Reeders S T, Breuning M H, Ryynanen M A, Wright A F, Davies K E, King A W, Watson M L, Weatherall D J
Hum Genet. 1987 Aug;76(4):348-51. doi: 10.1007/BF00272443.
The mutation for adult polycystic kidney disease (APKD) has previously been localised to chromosome 16 by the demonstration of genetic linkage with the loci for the alpha-chain of haemoglobin and phosphoglycolate phosphatase.
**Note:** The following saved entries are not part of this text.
(* ===== verification/RegisterTile.v ===== *)
(** * Tile matmul in registers

    Model of [crates/cubecl-matmul/src/components/tile/register/matmul.rs]: a
    unit keeps a tile of each input and of the result in arrays and multiplies
    them with an inner or an outer product.

    New arrays hold unspecified values.  The loops are not unrolled ([UNROLL] is
    false), so index arithmetic is done on the device and wraps.

    Filling an input makes it the tile of the stage, and both products add to
    every element of the accumulator the dot product of its row and column,
    term after term. *)

From S2P Require Import Prelude DeviceNum Tiling StageLayout MatmulConfig GlobalMemory Loops.

Open Scope N_scope.
Open Scope rust_scope.

(** The contents of memory that has not been written. *)
Class Uninit {MP : MatmulPrecision} := { uninit_es : ES; uninit_ea : EA; uninit_eo : EO }.

(** [Tile::get_line] on a tile of the stage memory. *)
Definition get_line {E : Type} (line_size : N) (stage : list E) (tile : TileView) (coor_strided coor_contiguous : N) :
    outcome (list E) :=
  read_unchecked line_size stage (Tile_get_line tile coor_strided coor_contiguous).

Section Register.
Context {MP : MatmulPrecision} {UN : Uninit}.

(** [TileAccumulator]: a row-major array. *)
Record TileAccumulator := mkAcc { ta_data : list EA; ta_rows : N; ta_cols : N }.

Definition allocate_lhs (config : RegisterConfig) : outcome (list ES) :=
  let? n := size_mk (rc_tile_size config) in Ret (replicate (N.to_nat n) uninit_es).
Definition allocate_rhs (config : RegisterConfig) : outcome (list ES) :=
  let? n := size_nk (rc_tile_size config) in Ret (replicate (N.to_nat n) uninit_es).
Definition allocate_accumulator (config : RegisterConfig) : outcome TileAccumulator :=
  let rows := size_get (rc_tile_size config) DimM in
  let cols := size_get (rc_tile_size config) DimN in
  let? n := checked_mul u32_max rows cols in
  Ret (mkAcc (replicate (N.to_nat n) uninit_ea) rows cols).
(* ===== verification/SimpleOutput.v ===== *)
(** * The output of a block

    Proofs about the writes of [SimpleMatmul.v]: the units of a cube write
    every element of their block that is inside the output, each with the value
    of its accumulator, and nothing else. *)

From S2P Require Import Prelude DeviceNum Tiling Hypercube StageLayout MatmulConfig GlobalMemory StageLoad StageLoadProps Loops RegisterTile PartitionMatmul SimpleMatmulProps SimpleMatmul.

Open Scope N_scope.
Open Scope rust_scope.

(** ** A writer of row-major lines *)

(** The output is row-major with rows that do not overlap, its lines are
    aligned, and the block is inside where no check is made. *)
Record writer_ok {MP : MatmulPrecision} (config : SimpleConfig) (w : TensorWriter) (data : list EO) : Prop := {
  wr_stride : tw_stride_y w = 1 ∧ tw_shape_y w ≤ tw_stride_x w;
  wr_stride_x : (gc_global_line_size (simple_global_config config) IdentOut | tw_stride_x w);
  wr_offset : (gc_global_line_size (simple_global_config config) IdentOut | tw_y_offset w);
  wr_batch : (gc_global_line_size (simple_global_config config) IdentOut | tw_batch_offset w);
  wr_shape : (gc_global_line_size (simple_global_config config) IdentOut | tw_shape_y w);
  wr_inside : ∀ x y, x < tw_shape_x w → y < tw_shape_y w → x * tw_stride_x w + y + tw_batch_offset w < N.of_nat (length data);
  wr_size : N.of_nat (length data) ≤ two32;
  wr_fits : tw_x_offset w + stage_len_of config DimM < two32 ∧ tw_y_offset w + stage_len_of config DimN < two32;
  wr_rows : sc_check_m_bounds config = true ∨ tw_x_offset w + stage_len_of config DimM ≤ tw_shape_x w;
  wr_cols : sc_check_n_bounds config = true ∨ tw_y_offset w + stage_len_of config DimN ≤ tw_shape_y w;
}.
(* ===== verification/SimpleSetup.v ===== *)
(** * An accepted setup is sound

    When [SimpleMatmulFamily::setup] accepts a problem, a selection and line
    sizes, the configuration it returns satisfies everything that the proofs
    about the execution of the simple matmul assume. *)

From S2P Require Import Prelude DeviceNum Tiling GlobalOrder SmAllocation Hypercube HypercubeProps StageLayout MatmulConfig GlobalMemory StageLoad StageLoadProps Loops RegisterTile PartitionMatmul SimpleMatmulProps SimpleMatmul.

Open Scope N_scope.
Open Scope rust_scope.

(** Tilings orders of the strategies as the library instantiates them. *)
Definition loading_order_ok (L : SyncFullLoading) : Prop :=
  match L with
  | SyncFullCyclic TO | SyncFullTilewise TO => TO = RowMajorTilingOrder ∨ TO = ColMajorTilingOrder
  | SyncFullOrdered | SyncFullStrided => True
  end.

(** What a selection and a client satisfy before the validation. *)
Record selection_ok (client : ClientProperties) (selection : MatmulSelection) : Prop := {
  so_scheme : scheme_wf (ms_tiling_scheme selection);
  so_pos : ∀ d, 0 < size_get (stage_size (ms_tiling_scheme selection)) d ∧
                0 < size_get (partition_size (ms_tiling_scheme selection)) d ∧ 0 < size_get (tile_size (ms_tiling_scheme selection)) d;
  so_stage_k : size_get (stage_size (ms_tiling_scheme selection)) DimK = 1;
  so_es : 0 < cp_es_size client;
  so_smem : cp_max_shared_memory_size client ≤ 2147483648;
}.

Lemma reject_inl {E} (b : bool) (e : E) : reject b e = Ret (inl tt) → b = false.
Proof. unfold reject. by destruct b. Qed.

Lemma check_divides_inl size line x : check_divides size line = Ret (inl x) → 0 < line ∧ (line | size).
Proof.
  unfold check_divides. intros (r & [Hl ->]%checked_rem_ret & Hr)%obind_ret. destruct x. apply reject_inl in Hr.
  split; [done|]. apply negb_false_iff, N.eqb_eq in Hr. exists (size / line).
  apply N.Div0.div_exact in Hr. lia.
Qed.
These studies were carried out, however, on only nine families so that the possibility remained that mutations at other genetic loci might produce the disease. Such genetic heterogeneity of linkage would invalidate the general use of chromosome 16 markers for the purposes of detection of the disease, and complicate the characterisation of APKD at the molecular level. Therefore further families were studied to address this question. A total of 28 northern European pedigrees were analysed, all apparently unrelated, and with origins in England, Scotland, Holland and eastern Finland. No evidence was found to suggest heterogeneity of genetic linkage between alpha-globin and the APKD locus in this population.
通过证明与血红蛋白α链和磷酸乙醇酸磷酸酶基因座的遗传连锁,成人多囊肾病(APKD)的突变先前已定位到16号染色体。然而,这些研究仅在9个家族中进行,因此其他基因座发生突变可能导致该病的可能性仍然存在。这种连锁的遗传异质性将使16号染色体标记物在疾病检测中的普遍应用无效,并使APKD在分子水平上的特征描述复杂化。因此,研究了更多家族以解决这个问题。总共分析了28个北欧家系,它们显然没有亲缘关系,起源于英格兰、苏格兰、荷兰和芬兰东部。在该人群中未发现证据表明α珠蛋白与APKD基因座之间存在遗传连锁异质性。